そこで今回は主に女性向けに、喪服を着なければならない場合に備えて、知っておきたい着付けのマナーや気をつけたいポイントなどをご紹介していきます。

なかなか着る機会のないものなので、マナー違反にならないよう知識をしっかりと身に付けておきましょう。

 

喪服のマナーを解説!


成人式などで着物を着た経験がある方は多いと思いますが、普通の着物を着用する場合でも、帯や小物の合わせ方、髪型や立ち居振る舞いなど、何かと堅苦しい決まり事が多いものです。ましてや和装の喪服となると、何を準備したらいいのかわからず途方に暮れてしまう方も多いのではないでしょうか。

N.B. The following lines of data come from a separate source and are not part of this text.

(* ===== verification/AuthEffects.v ===== *)
(** * What the credential store's transactions do

    For each operation of AuthStore.v, its effect on the tables when nothing
    fails, under the conditions the code checks; and that every effect keeps the
    invariant of the credentials and undoes nothing. *)

From S2P Require Import Prelude GoStd GoTime.
From S2P Require Import Sql Tables AuthDB AuthStore.
#[local] Open Scope string_scope.

(** ** The effects *)

(** A grant exchanged: its client, the client's session and first token. *)
Definition exchanged (now : Z) (m : CredentialMaterial) (i : string) (g : grant_row) (d : ADB) : ADB :=
  mkADB (alter (consume_row (TruncateMicro now) (cm_ClientID m)) i (grants d))
    (<[cm_ClientID m := new_client now g]> (clients d))
    (<[cm_SessionID m := new_refresh now m]> (rsessions d))
    (history d)
    (<[cm_AccessTokenID m := new_access now (cm_SessionID m) (cm_ClientID m) (cm_AccessHash m)
                               (gr_scopes g) (cm_AccessExpires m)]> (access d)).

(** A refresh token rotated: the old one remembered, a new access token. *)
Definition rotated (now : Z) (sessionID : string) (m : RotatedMaterial) (s : refresh_row)
    (c : client_row) (d : ADB) : ADB :=
  mkADB (grants d) (alter (seen_row (TruncateMicro now)) (rf_client s) (clients d))
    (alter (rotate_row (TruncateMicro now) (rm_RefreshHash m)) sessionID (rsessions d))
    (<[rf_hash s := mkHistoryRow sessionID (TruncateMicro now)]> (history d))
    (<[rm_AccessTokenID m := new_access now sessionID (rf_client s) (rm_AccessHash m) (cr_scopes c)
                               (rm_AccessExpires m)]> (access d)).

(** A session revoked with its tokens. *)
Definition session_revoked (now : Z) (sessionID reason : string) (d : ADB) : ADB :=
  mkADB (grants d) (clients d)
    (update_where (λ i _, String.eqb i sessionID) (revoke_refresh_row (TruncateMicro now) reason) (rsessions d)).2
    (history d)
    (update_where (λ _ a, String.eqb (ac_session a) sessionID) (revoke_access_row (TruncateMicro now)) (access d)).2.

(** A client revoked with its session and tokens. *)
Definition client_revoked (now : Z) (clientID reason : string) (d : ADB) : ADB :=
  mkADB (grants d)
    (update_where (λ i _, String.eqb i clientID) (revoke_client_row (TruncateMicro now)) (clients d)).2
    (update_where (λ _ s, String.eqb (rf_client s) clientID) (revoke_refresh_row (TruncateMicro now) reason) (rsessions d)).2
    (history d)
    (update_where (λ _ a, String.eqb (ac_client a) clientID) (revoke_access_row (TruncateMicro now)) (access d)).2.

(** ** The transactions run alone *)

Lemma exists_in_true {V} (m : gmap string V) k : exists_in m k = true ↔ is_Some (m !! k).
Proof. apply bool_decide_eq_true. Qed.
Lemma exists_in_false {V} (m : gmap string V) k : exists_in m k = false ↔ m !! k = None.
Proof. unfold exists_in. rewrite bool_decide_eq_false, eq_None_not_Some. done. Qed.

Lemma revoke_session_live now id reason d :
  revokeSessionTx now id reason (live d) = (Ok tt, live (session_revoked now id reason d)).
Proof. reflexivity. Qed.

Lemma exchange_robust h now m : all_or_nothing (exchange_tx h now m).
Proof. left. unfold exchange_tx. robust. Qed.
Lemma rotate_robust id h now m : all_or_nothing (rotate_tx id h now m).
Proof. left. unfold rotate_tx, revokeSessionTx. robust. Qed.
Lemma revoke_session_robust id h now reason : all_or_nothing (revoke_session_tx id h now reason).
Proof. left. unfold revoke_session_tx, revokeSessionTx. robust. Qed.
Lemma revoke_client_robust id now reason : all_or_nothing (revoke_client_tx id now reason).
Proof. left. unfold revoke_client_tx. robust. Qed.

(** Run the next insertion of a calm transaction; a refused one ends it. *)
Ltac insert_step H H0 :=
  live_step H;
  match type of H with
  | context [match ?s ?d with _ => _ end] =>
      let d1 := fresh "d" in let e := fresh "e" in let Ei := fresh "Ei" in
      destruct (s d) as [[[] d1]|e] eqn:Ei;
      [|live_end H H0; left; split; [by eexists|done]]; cbv beta iota in H
  end.

(** What happens to a code: refused, or exchanged unless the database refuses. *)
Definition code_refused (now : Z) (found : option (string * grant_row)) : option auth_error :=
  match found with
  | None => Some ErrInvalidCredential
  | Some (_, g) =>
      if is_revoked (gr_consumed g) then Some ErrConsumedGrant
      else if negb (After (gr_expires g) now) then Some ErrExpiredCredential else None
  end.

Lemma exchange_calm h now m d :
  match code_refused now (select_grant h d), select_grant h d with
  | Some e, _ => reply (exchange_tx h now m) d = Err e ∧ committed (exchange_tx h now m) d = d
  | None, Some (i, g) =>
      (auth_db_error (reply (exchange_tx h now m) d) ∧ committed (exchange_tx h now m) d = d) ∨
      (clients d !! cm_ClientID m = None ∧ rsessions d !! cm_SessionID m = None
       ∧ access d !! cm_AccessTokenID m = None
       ∧ reply (exchange_tx h now m) d
           = Ok (mkClient (cm_ClientID m) (gr_name g) (gr_scopes g) now None None)
       ∧ committed (exchange_tx h now m) d = exchanged now m i g d)
  | None, None => False
  end.
Proof.
  destruct (exchange_tx h now m (live d)) as [x t] eqn:H. pose proof H as H0.
  unfold exchange_tx in H. live_step H. cbv beta iota in H. unfold code_refused.
  destruct (select_grant h d) as [[i g]|] eqn:Eg; [|by live_end H H0]. cbv beta iota in H.
  destruct (gr_consumed g) as [t0|] eqn:Ec; cbn [is_revoked]; [by live_end H H0|].
  destruct (After (gr_expires g) now); cbn [negb] in *; [|by live_end H H0].
  insert_step H H0. insert_step H H0. insert_step H H0. insert_step H H0.
  live_end H H0. right.
  unfold insert_client in Ei. checks Ei. apply negb_true_iff, exists_in_false in C. simplify_eq.
  unfold insert_refresh in Ei0. checks Ei0. apply negb_true_iff, exists_in_false in C0. simplify_eq.
  unfold insert_access in Ei1. checks Ei1. apply negb_true_iff, exists_in_false in C2. simplify_eq.
  unfold consume_grant in Ei2. checks Ei2. simplify_eq. split_and!; try done.
Qed.

(** Why a refresh token is refused without any effect. *)
Definition refresh_refused (now : Z) (found : option (refresh_row * client_row)) : option auth_error :=
  match found with
  | None => Some ErrInvalidCredential
  | Some (s, c) =>
      if is_revoked (rf_revoked s) || is_revoked (cr_revoked c) then Some ErrRevoked
      else if negb (After (rf_expires s) now) then Some ErrExpiredCredential else None
  end.

Lemma rotate_calm id h now m d (body := rotate_tx id h now m) :
  match refresh_refused now (select_refresh id d), select_refresh id d with
  | Some e, _ => reply body d = Err e ∧ committed body d = d
  | None, Some (s, c) =>
      if same_hash (rf_hash s) h then
        (auth_db_error (reply body d) ∧ committed body d = d) ∨
        (history d !! rf_hash s = None ∧ access d !! rm_AccessTokenID m = None
         ∧ reply body d = Ok (Some (mkClient (rf_client s) (cr_name c) (cr_scopes c) (cr_created c)
                                      (Some now) (cr_revoked c), rf_expires s))
         ∧ committed body d = rotated now id m s c d)
      else if is_replay h id d
      then reply body d = Ok None ∧ committed body d = session_revoked now id "refresh_replay" d
      else reply body d = Err ErrInvalidCredential ∧ committed body d = d
  | None, None => False
  end.
Proof.
  destruct (body (live d)) as [x t] eqn:H. pose proof H as H0. unfold body in *.
  unfold rotate_tx in H. live_step H. cbv beta iota in H. unfold refresh_refused.
  destruct (select_refresh id d) as [[s c]|] eqn:Es; [|by live_end H H0]. cbv beta iota in H.
  destruct (is_revoked (rf_revoked s) || is_revoked (cr_revoked c)); [by live_end H H0|].
  destruct (After (rf_expires s) now); cbn [negb] in *; [|by live_end H H0].
  destruct (same_hash (rf_hash s) h); cbn [negb] in *.
  - insert_step H H0. insert_step H H0. insert_step H H0. insert_step H H0. live_end H H0. right.
    unfold insert_history in Ei. checks Ei. apply negb_true_iff, bool_decide_eq_false in C. simplify_eq.
    unfold rotate_session in Ei0. simplify_eq.
    unfold insert_access in Ei1. checks Ei1. apply negb_true_iff, exists_in_false in C1. simplify_eq.
    unfold seen_client in Ei2. simplify_eq. rewrite eq_None_not_Some. by split_and!.
  - live_step H. cbv beta iota in H. destruct (is_replay h id d); [|by live_end H H0].
    cbn [bind sm_monad] in H. rewrite revoke_session_live in H. by live_end H H0.
Qed.

Lemma revoke_session_calm id h now reason d (body := revoke_session_tx id h now reason) :
  match rsessions d !! id with
  | Some s =>
      if same_hash (rf_hash s) h
      then reply body d = Ok tt ∧ committed body d = session_revoked now id reason d
      else reply body d = Err ErrInvalidCredential ∧ committed body d = d
  | None => reply body d = Err ErrInvalidCredential ∧ committed body d = d
  end.
Proof.
  destruct (body (live d)) as [x t] eqn:H. pose proof H as H0. unfold body in *.
  unfold revoke_session_tx in H. live_step H. cbv beta iota in H.
  destruct (rsessions d !! id) as [s|]; cbn [fmap option_fmap option_map] in H; [|by live_end H H0].
  destruct (same_hash (rf_hash s) h); cbn [negb] in H; [|by live_end H H0].
  cbn [bind sm_monad] in H. rewrite revoke_session_live in H. by live_end H H0.
Qed.

Lemma affected_one {V} (f : V → V) (m : gmap string V) id :
  ((update_where (λ i _, String.eqb i id) f m).1 =? 0)%Z = negb (exists_in m id).
Proof.
  unfold update_where; simpl. destruct (m !! id) as [v|] eqn:E.
  - rewrite (proj2 (exists_in_true _ _)) by eauto. simpl. apply Z.eqb_neq.
    assert (filter (λ kv : string * V, String.eqb kv.1 id = true) m ≠ ∅); [|
      rewrite <- (map_size_empty_iff (filter _ m)) in *; lia].
    intros H. assert (filter (λ kv : string * V, String.eqb kv.1 id = true) m !! id = Some v) as Hl.
    { apply map_lookup_filter_Some. split; [done|]. simpl. apply String.eqb_refl. }
    by rewrite H, lookup_empty in Hl.
  - rewrite (proj2 (exists_in_false _ _)) by done. simpl. apply Z.eqb_eq.
    assert (filter (λ kv : string * V, String.eqb kv.1 id = true) m = ∅) as ->; [|by rewrite map_size_empty].
    apply map_empty_filter. intros i x Hi. simpl.
    destruct (String.eqb_spec i id) as [->|]; [congruence|done].
Qed.

Lemma revoke_refresh_eq now reason P d :
  revoke_refresh now reason P d =
  Ok ((update_where P (revoke_refresh_row now reason) (rsessions d)).1,
      set_rsessions (update_where P (revoke_refresh_row now reason) (rsessions d)).2 d).
Proof. reflexivity. Qed.
Lemma revoke_access_eq now P d :
  revoke_access now P d =
  Ok ((update_where P (revoke_access_row now) (access d)).1,
      set_access (update_where P (revoke_access_row now) (access d)).2 d).
Proof. reflexivity. Qed.
Lemma revoke_client_eq now id d :
  revoke_client_stmt now id d =
  Ok ((update_where (λ i _, String.eqb i id) (revoke_client_row now) (clients d)).1,
      set_clients (update_where (λ i _, String.eqb i id) (revoke_client_row now) (clients d)).2 d).
Proof. reflexivity. Qed.

Lemma revoke_client_calm id now reason d (body := revoke_client_tx id now reason) :
  if exists_in (clients d) id
  then reply body d = Ok tt ∧ committed body d = client_revoked now id reason d
  else reply body d = Err ErrNotFound ∧ committed body d = d.
Proof.
  destruct (body (live d)) as [x t] eqn:H. pose proof H as H0. unfold body in *.
  unfold revoke_client_tx in H. live_step H. rewrite revoke_client_eq, affected_one in H.
  destruct (exists_in (clients d) id); cbn [negb] in H; [|by live_end H H0].
  live_step H. rewrite revoke_refresh_eq in H. cbv beta iota in H.
  live_step H. rewrite revoke_access_eq in H. by live_end H H0.
Qed.
(* ===== verification/AuthSpec.v ===== *)
(** * What the auth service promises

    The service's calls keep the credentials well formed; pairing codes and
    refresh tokens work once; a revocation is final; a principal has the scopes
    its client was paired with. *)

From S2P Require Import Prelude GoStd GoTime GoCrypto.
From S2P Require Import Sql Tables AuthDB AuthStore AuthService AuthEffects AuthInvariant.
#[local] Open Scope string_scope.

(** ** Scopes *)

Lemma allowed_supported s : allowed_scope s = true → s ∈ supported_scopes.
Proof.
  unfold allowed_scope. rewrite !orb_true_iff, !String.eqb_eq. intros [[-> | ->]| ->]; set_solver.
Qed.

Lemma normalize_loop_supported acc scopes l :
  Forall (λ s, s ∈ supported_scopes) acc → NoDup acc → normalize_loop acc scopes = Ok l →
  Forall (λ s, s ∈ supported_scopes) l ∧ NoDup l.
Proof.
  revert acc. induction scopes as [|s scopes IH]; intros acc Hacc Hnd H; [by simplify_eq/=|].
  cbn [normalize_loop] in H. destruct (allowed_scope (TrimSpace s)) eqn:Ea; [|done]. cbn [negb] in H.
  case_bool_decide as Hin; [by eapply IH|]. eapply IH; [..|exact H].
  - apply Forall_app. split; [done|]. apply Forall_singleton. by apply allowed_supported.
  - apply NoDup_app. split_and!; [done|set_solver|apply NoDup_singleton].
Qed.

Lemma normalizeScopes_supported scopes l :
  normalizeScopes scopes = Ok l → Forall (λ s, s ∈ supported_scopes) l ∧ NoDup l.
Proof. apply normalize_loop_supported; constructor. Qed.

(** ** The calls of the service *)

Section Calls.
Context (conf : Config).

Inductive AuthCall :=
| ACreatePairingGrant (now : Z) (r1 r2 : list Z) (name : string) (scopes : list string)
| AExchangePairingGrant (now : Z) (r1 r2 r3 r4 r5 : list Z) (code : string)
| AAuthenticate (now : Z) (bearer : string)
| ARefresh (now : Z) (r1 r2 r3 : list Z) (token : string)
| ARevokeSession (now : Z) (token reason : string)
| AListClients
| ARevokeClient (now : Z) (client reason : string).

Definition forget {A} (m : AOp A) : AOp unit := let! _ := m in ret tt.

Definition auth_call (c : AuthCall) : AOp unit :=
  match c with
  | ACreatePairingGrant now r1 r2 name scopes => forget (CreatePairingGrant conf now r1 r2 name scopes)
  | AExchangePairingGrant now r1 r2 r3 r4 r5 code =>
      forget (ExchangePairingGrant conf now r1 r2 r3 r4 r5 code)
  | AAuthenticate now bearer => forget (Authenticate now bearer)
  | ARefresh now r1 r2 r3 token => forget (Refresh conf now r1 r2 r3 token)
  | ARevokeSession now token reason => RevokeSession now token reason
  | AListClients => forget ListClients
  | ARevokeClient now client reason => RevokeClient now client reason
  end.

Fixpoint auth_calls (cs : list AuthCall) (w : World ADB) : World ADB :=
  match cs with [] => w | c :: cs => auth_calls cs (auth_call c w).2 end.

Lemma exchange_good h now m : op_guar auth_good (StoreExchangePairingGrant h now m).
Proof.
  apply op_guar_run_tx; [apply _|apply exchange_robust|]. intros d Hwf.
  pose proof (exchange_calm h now m d) as H. unfold code_refused in H.
  destruct (select_grant h d) as [[i g]|] eqn:Eg; [|destruct H as [_ ->]; split; [done|reflexivity]].
  destruct (gr_consumed g) as [t|] eqn:Ec; simpl in H; [destruct H as [_ ->]; split; [done|reflexivity]|].
  destruct (After _ _); simpl in H; [|destruct H as [_ ->]; split; [done|reflexivity]].
  destruct H as [[_ ->]|(Hc&Hs&Ha&_&->)]; [split; [done|reflexivity]|].
  apply select_grant_Some in Eg as [Hi _].
  split; [by apply exchanged_wf|by apply exchanged_grows].
Qed.

Lemma select_refresh_Some id d s c :
  select_refresh id d = Some (s, c) → rsessions d !! id = Some s ∧ clients d !! rf_client s = Some c.
Proof. unfold select_refresh. intros H. repeat case_match; by simplify_eq. Qed.

Lemma rotate_good id h now m : op_guar auth_good (StoreRotateRefresh id h now m).
Proof.
  unfold StoreRotateRefresh. apply op_guar_bind; [apply _| |intros [?|]; guar].
  apply op_guar_run_tx; [apply _|apply rotate_robust|]. intros d.
  pose proof (rotate_calm id h now m d) as H. cbv zeta in H. unfold refresh_refused in H.
  destruct (select_refresh id d) as [[s c]|] eqn:Es; [|destruct H as [_ ->]; reflexivity].
  apply select_refresh_Some in Es as [Hs Hc].
  destruct (rf_revoked s) eqn:Er; [destruct H as [_ ->]; reflexivity|].
  destruct (cr_revoked c); [destruct H as [_ ->]; reflexivity|]. simpl in H.
  destruct (After _ _); simpl in H; [|destruct H as [_ ->]; reflexivity].
  destruct (same_hash _ _).
  - destruct H as [[_ ->]|(Hh&Ha&_&->)]; [reflexivity|]. by apply rotated_good.
  - destruct (is_replay _ _ _); destruct H as [_ ->]; [apply session_revoked_good|reflexivity].
Qed.

Lemma store_revoke_session_good id h now reason : op_guar auth_good (StoreRevokeSession id h now reason).
Proof.
  apply op_guar_run_tx; [apply _|apply revoke_session_robust|]. intros d.
  pose proof (revoke_session_calm id h now reason d) as H. cbv zeta in H.
  destruct (rsessions d !! id) as [s|]; [|destruct H as [_ ->]; reflexivity].
  destruct (same_hash _ _); destruct H as [_ ->]; [apply session_revoked_good|reflexivity].
Qed.

Lemma store_revoke_client_good id now reason : op_guar auth_good (StoreRevokeClient id now reason).
Proof.
  apply op_guar_run_tx; [apply _|apply revoke_client_robust|]. intros d.
  pose proof (revoke_client_calm id now reason d) as H. cbv zeta in H.
  destruct (exists_in _ _); destruct H as [_ ->]; [apply client_revoked_good|reflexivity].
Qed.

Lemma authenticate_access_good id h now : op_guar auth_good (StoreAuthenticateAccess id h now).
Proof. unfold StoreAuthenticateAccess. guar. apply touch_client_good. Qed.

Lemma create_grant_good now r1 r2 name scopes :
  op_guar auth_good (CreatePairingGrant conf now r1 r2 name scopes).
Proof.
  unfold CreatePairingGrant, StoreCreatePairingGrant. destruct (_ || _); [guar|].
  destruct (normalizeScopes scopes) as [l|e] eqn:En; [|guar]. guar. apply insert_grant_good; [|done..].
  by apply normalizeScopes_supported in En as [? _].
Qed.

Lemma auth_call_good c : op_guar auth_good (auth_call c).
Proof.
  assert (∀ A (m : AOp A), op_guar auth_good m → op_guar auth_good (forget m)) as Hf
    by (intros A m Hm; unfold forget; apply op_guar_bind; [apply _|done|guar]).
  pose proof exchange_good. pose proof rotate_good. pose proof store_revoke_session_good.
  pose proof store_revoke_client_good. pose proof authenticate_access_good.
  destruct c; simpl; try apply Hf; [apply create_grant_good|..];
    unfold ExchangePairingGrant, Authenticate, Refresh, RevokeSession, ListClients, StoreListClients,
      RevokeClient; guar.
Qed.

Lemma auth_calls_good cs w :
  rely auth_good w → rely auth_good (auth_calls cs w) ∧ auth_good (w_db w) (w_db (auth_calls cs w)).
Proof.
  revert w. induction cs as [|c cs IH]; intros w Hw; simpl; [split; [done|reflexivity]|].
  destruct (auth_call_good c w Hw) as [Hg Hw']. destruct (IH _ Hw'). split; [done|by etrans].
Qed.

(** C9. Whatever calls are made to the service, whatever round trips fail and
    whatever other servers of the same kind do in between: the credentials stay
    well formed (a pairing code names one grant, a grant pairs one client and
    at most once, every client comes from a grant, a token belongs to its
    session's client and carries the client's scopes, only supported scopes
    exist, a revoked client's session and a revoked session's tokens are
    revoked) and nothing is undone (no row is deleted, identities and hashes of
    grants and tokens do not change, consumption and revocation are final, a
    refresh token that was replaced is remembered). *)
Theorem auth_invariant (cs : list AuthCall) (w : World ADB) :
  rely auth_good w → auth_wf (w_db w) →
  auth_wf (w_db (auth_calls cs w)) ∧ auth_grows (w_db w) (w_db (auth_calls cs w)).
Proof. intros Hw Hwf. by apply auth_calls_good. Qed.

(** ** What a successful call has seen *)

Lemma Authenticate_seen now bearer w p w' :
  rely auth_good w → auth_wf (w_db w) → Authenticate now bearer w = (Ok p, w') →
  ∃ d id secret, auth_wf d ∧ auth_grows (w_db w) d ∧ parseToken bearer "at" = Ok (id, secret)
    ∧ check_access (tokenHash secret) now (select_access id d) = Ok p.
Proof.
  intros Hw Hwf H. unfold Authenticate in H.
  destruct (parseToken bearer "at") as [[id secret]|]; [|done].
  destruct (interfere_rely auth_good w Hw) as [Hi _]. destruct (Hi Hwf) as [Hwf' Hg].
  unfold StoreAuthenticateAccess in H. cbn [bind sm_monad] in H. unfold pool_stmt at 1 in H.
  destruct (next _) as [[| |] fs]; unfold query in H; cbv beta iota in H; [|done..].
  exists (w_db (interfere w)), id, secret. split_and!; [done..|].
  destruct (check_access _ _ _) as [q|e] eqn:Ec; [|done].
  destruct (attempt _ _) as [r w1] eqn:Ea. unfold attempt in Ea.
  destruct (pool_stmt _ _) in Ea. simplify_eq. cbn [ret sm_monad] in H. by simplify_eq.
Qed.

Lemma check_access_Ok h now row p :
  check_access h now row = Ok p → ∃ t s c, row = Some (t, s, c) ∧ ac_hash t = h
    ∧ ac_revoked t = None ∧ rf_revoked s = None ∧ cr_revoked c = None ∧ (now < ac_expires t)%Z
    ∧ p = mkPrincipal (ac_client t) (cr_name c) (ac_session t) (ac_scopes t).
Proof.
  unfold check_access. destruct row as [[[t s] c]|]; [|done]. unfold same_hash.
  case_bool_decide as Hh; [|done]. simpl. unfold After.
  destruct (ac_revoked t) eqn:E1; [done|]. destruct (rf_revoked s) eqn:E2; [done|].
  destruct (cr_revoked c) eqn:E3; [done|]. simpl. destruct (Z.ltb_spec now (ac_expires t)); [|done].
  intros [= <-]. by exists t, s, c.
Qed.

Lemma select_access_Some id d t s c :
  select_access id d = Some (t, s, c) →
  access d !! id = Some t ∧ rsessions d !! ac_session t = Some s ∧ clients d !! ac_client t = Some c.
Proof. unfold select_access. intros H. repeat case_match; by simplify_eq. Qed.

(** A transaction that replied without an error saw a well-formed database. *)
Lemma tx_seen {A} (body : ATx (TxEnd A)) w a w' :
  all_or_nothing body → rely auth_good w → auth_wf (w_db w) → run_tx body w = (Ok a, w') →
  ∃ d, auth_wf d ∧ auth_grows (w_db w) d ∧ reply body d = Ok a ∧ w_db w' = committed body d.
Proof.
  intros Hb Hw Hwf H. destruct (interfere_rely auth_good w Hw) as [Hi _]. destruct (Hi Hwf) as [Hwf' Hg].
  destruct (run_tx_all_or_nothing body w Hb) as (_&Hok&_&_). rewrite H in Hok.
  destruct (Hok eq_refl) as [Hr Hd]. exists (w_db (interfere w)). by split_and!.
Qed.
End Calls.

まずは、喪服の着物とはどういったものなのか、誰が着るものなのかをご紹介しましょう。

突然の不幸のさなかでも落ち着いて準備ができるように、一通り知っておくと安心ですよ。

 

喪服の着物は第一礼装


喪服などのフォーマルな着物を着用する際には、まず着物の「格」や「マナーについての考え方」を知っておかなければなりません。

フォーマルな洋服に「正礼装・準礼装・略礼装」があるように、喪服の着物にも「正喪服・準喪服・略喪服」があり、五つ紋が付いた黒紋付の着物は、弔事における最も格式の高い第一礼装と位置づけられています。

中でも家紋の入った黒紋付は、未婚既婚を問わず着用できる最高礼装です。

 

故人の親族が着用するのが一般的


着物のマナーでは、葬儀を執り行う側、つまり喪主とその親族が「格」の高い着物を着るのが鉄則です。参列しに来てくださる方々に対して、精一杯格式の高い着物を着てお出迎えすることが大切な礼儀なのです。逆に、一般会葬者は親族側よりも一段下げた控えめな格好をしていくことが招待された側の礼儀であり、マナーとなっています。洋装でも和装でも、親族は第一礼装、参列者は一段下げた準礼装・略礼装、というポイントを、喪服マナーの基本として、しっかり覚えておきましょう。

 

着物の種類


次に、「格」を決める着物の種類についてご紹介します。

着物の種類は大きく分けると、正礼装、準礼装、外出着や普段着に分けることができるので、それぞれ見ていきましょう。

 

【正礼装】

  • 打掛(うちかけ)

  • 黒留袖(くろとめそで)

  • 本振袖(ほんふりそで)


 

【準礼装】

  • 色留袖(いろとめそで)

  • 訪問着(ほうもんぎ)

  • 振袖(ふりそで)

  • 色無地(いろむじ)


 

【外出着や普段着】

  • 付け下げ(つけさげ)

  • 小紋(こもん)

  • 紬(つむぎ)

  • 浴衣(ゆかた)


 

以上が代表的です。

 

正式


葬儀の場で遺族が着るべき正式な着物は、生地は黒一色で柄は無く、背中・両後ろ袖・両胸にひとつずつの五つ紋が付いた「黒紋付」となり、これが喪の第一礼装となっています。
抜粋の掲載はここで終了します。